Insatisfeitos com a resposta, após muita insistência, os passageiros obtiveram a informação de que a mudança de trajeto realmente ocorreu por conta “dos pilotos terem excedido a jornada de trabalho e que, se parassem em Witmarsum, não poderiam decolar para Xanxerê em razão de não haver tripulação substituta para continuar a viagem”, motivo pelo qual preferiram seguir direto para aquela cidade, suprimindo a escala.

Como a ida de ônibus para Witmarsum não se mostrou adequada, pois a viagem tem em torno de 08 horas de duração, a tripulação informou que aqueles passageiros que não desejassem esta solução poderiam permanecer no avião em solo, o qual partiria para Witmarsum às 06:00 horas da manhã do dia 00/00/0000.

E assim foi feito: o autor juntamente com outros passageiros permaneceu mais de 03 horas dentro do avião na cidade de Xanxeré, sem qualquer conforto, água e lanche, esperando a partida para Witmarsum.

Em suma, o autor que tinha chegada prevista em Witmarsum em torno das 22:35 horas do dia 01/00/0000, acabou finalmente desembarcando nesta cidade por volta das 07:30 horas do dia seguinte (02), isto é, com mais de 09 horas de atraso!

A atitude da ré demonstra descaso e desrespeito para com seu público consumidor, razão pela qual o autor ingressa com a presente ação para resguardar seus direitos.

O DIREITO

Inicialmente, cumpre destacar que o caso envolve uma verdadeira relação de consumo, a teor das definições contidas nos artigos 2º e 3º do Código do Consumidor: há um consumidor (os autor), um fornecedor/prestador de serviços (a ré) e um serviço (transporte aéreo fornecido pela ré).

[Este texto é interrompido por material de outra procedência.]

(** * The model loader of [llava/model/builder.py]

    A shallow embedding of [load_pretrained_model] and of the table
    [CLIP_T5_BASE_MODELS], followed by the properties of the loader's
    dispatch, of its keyword bundle and of its post-load steps.

    The loader is glue around the [transformers], [torch], [peft] and
    [huggingface_hub] libraries.  Their calls are kept as events answered by
    an arbitrary environment (the type [World] below); what the loader itself
    computes - the substring tests on the model name, the keyword bundle, the
    key renaming of the side weights, the order of the calls, the exceptions
    it raises itself - is translated line by line. *)

From Stdlib Require Import ZArith String Ascii List Bool Lia.
From stdpp Require Import base option list strings gmap.

Local Open Scope string_scope.

(** ** Python strings

    Strings are byte strings.  [lower] folds the ASCII capitals, which is
    what [str.lower] does on the ASCII part of a name; the other bytes are
    kept. *)
Module PyStr.

Definition lower_ascii (c : ascii) : ascii :=
  let n := nat_of_ascii c in
  if (65 <=? n)%nat && (n <=? 90)%nat then ascii_of_nat (n + 32) else c.

(** [s.lower()] *)
Fixpoint lower (s : string) : string :=
  match s with
  | EmptyString => EmptyString
  | String c s' => String (lower_ascii c) (lower s')
  end.

(** [s.startswith(p)] *)
Fixpoint startswith (p s : string) : bool :=
  match p, s with
  | EmptyString, _ => true
  | String _ _, EmptyString => false
  | String a p', String b s' => if Ascii.eqb a b then startswith p' s' else false
  end.

(** [sub in s] *)
Fixpoint contains (sub s : string) : bool :=
  startswith sub s ||
  match s with
  | EmptyString => false
  | String _ s' => contains sub s'
  end.

(** [s[n:]] *)
Fixpoint slice_from (n : nat) (s : string) : string :=
  match n, s with
  | O, _ => s
  | S _, EmptyString => EmptyString
  | S n', String _ s' => slice_from n' s'
  end.

(** [s.endswith(p)], by comparing the tail of [s] of the length of [p]. *)
Definition endswith (p s : string) : bool :=
  (String.length p <=? String.length s)%nat &&
  String.eqb (slice_from (String.length s - String.length p) s) p.

(** [os.path.join(a, b)] of [posixpath], for two components. *)
Definition path_join (a b : string) : string :=
  if startswith "/" b then b
  else if String.eqb a "" || endswith "/" a then a +:+ b
  else a +:+ "/" +:+ b.

End PyStr.

Import PyStr.

(** ** The values the loader handles *)

(** [torch.float16] and [torch.bfloat16] *)
Inductive dtype := float16 | bfloat16.

Global Instance dtype_eq_dec : EqDecision dtype.
Proof. solve_decision. Defined.

(** [transformers.BitsAndBytesConfig], with the four fields the loader
    sets. *)
Record BitsAndBytesConfig := {
  load_in_4bit : bool;
  bnb_4bit_compute_dtype : dtype;
  bnb_4bit_use_double_quant : bool;
  bnb_4bit_quant_type : string
}.

(** A value stored in the keyword bundle [kwargs]. *)
Inductive kwval :=
| KwStr (s : string)
| KwBool (b : bool)
| KwDtype (d : dtype)
| KwQuant (c : BitsAndBytesConfig).

(** The bundle [kwargs], a dict with string keys. *)
Abbreviation Kwargs := (gmap string kwval).

(** [use_t5], line 39. *)
Definition use_t5_of (model_name : string) : bool :=
  contains "clip-t5" (lower model_name) || contains "clip-flant5" (lower model_name).

(** [dtype], line 40. *)
Definition dtype_of (use_t5 : bool) : dtype :=
  if use_t5 then bfloat16 else float16.

(** Lines 38 and 42-53: the keyword bundle. *)
Definition build_kwargs (load_8bit load_4bit : bool) (device_map : string)
    (dt : dtype) : Kwargs :=
  let kwargs : Kwargs := {[ "device_map" := KwStr device_map ]} in
  if load_8bit then
    <[ "load_in_8bit" := KwBool true ]> kwargs
  else if load_4bit then
    let kwargs := <[ "load_in_4bit" := KwBool true ]> kwargs in
    <[ "quantization_config" :=
         KwQuant {| load_in_4bit := true;
                    bnb_4bit_compute_dtype := dt;
                    bnb_4bit_use_double_quant := true;
                    bnb_4bit_quant_type := "nf4" |} ]> kwargs
  else
    <[ "torch_dtype" := KwDtype dt ]> kwargs.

Da referida relação de consumo emana toda a tutela protetiva prevista no Código do Consumidor (lei de ordem pública e interesse social), da qual se destaca o conteúdo do seu artigo 6º:

Art. 6o – São direitos básicos do consumidor:
(…)
VI – a efetivareparação de danos patrimoniais e morais, individuais, coletivos e difusos.
(…)
VIII – a facilitação da defesa de seus direitos em juízo, com a inversão do ônus da prova a seu favor, quando, a critério do juiz, for verossímil a alegação ou quando for ele hipossuficiente, segundo as regras ordinárias de experiências.

No caso, a atitude perpetrada pela ré causou ao autor desnecessário desgaste e sofrimento ao ter, por ausência de planejamento no gerenciamento da atividade que exerce, submetido este a permanecer desnecessariamente dentro de um avião por mais de 09 horas, 03 das quais parado em cidade totalmente diversa do destino que foi contratado, afetando o convívio com seus familiares e os compromissos assumidos.

Certamente a atitude da demandada representa verdadeiro abalo moral que deve ser reparado a fim de que novas ocorrências como a retratada não voltem a ocorrer, prejudicando a vida e o cotidiano das pessoas.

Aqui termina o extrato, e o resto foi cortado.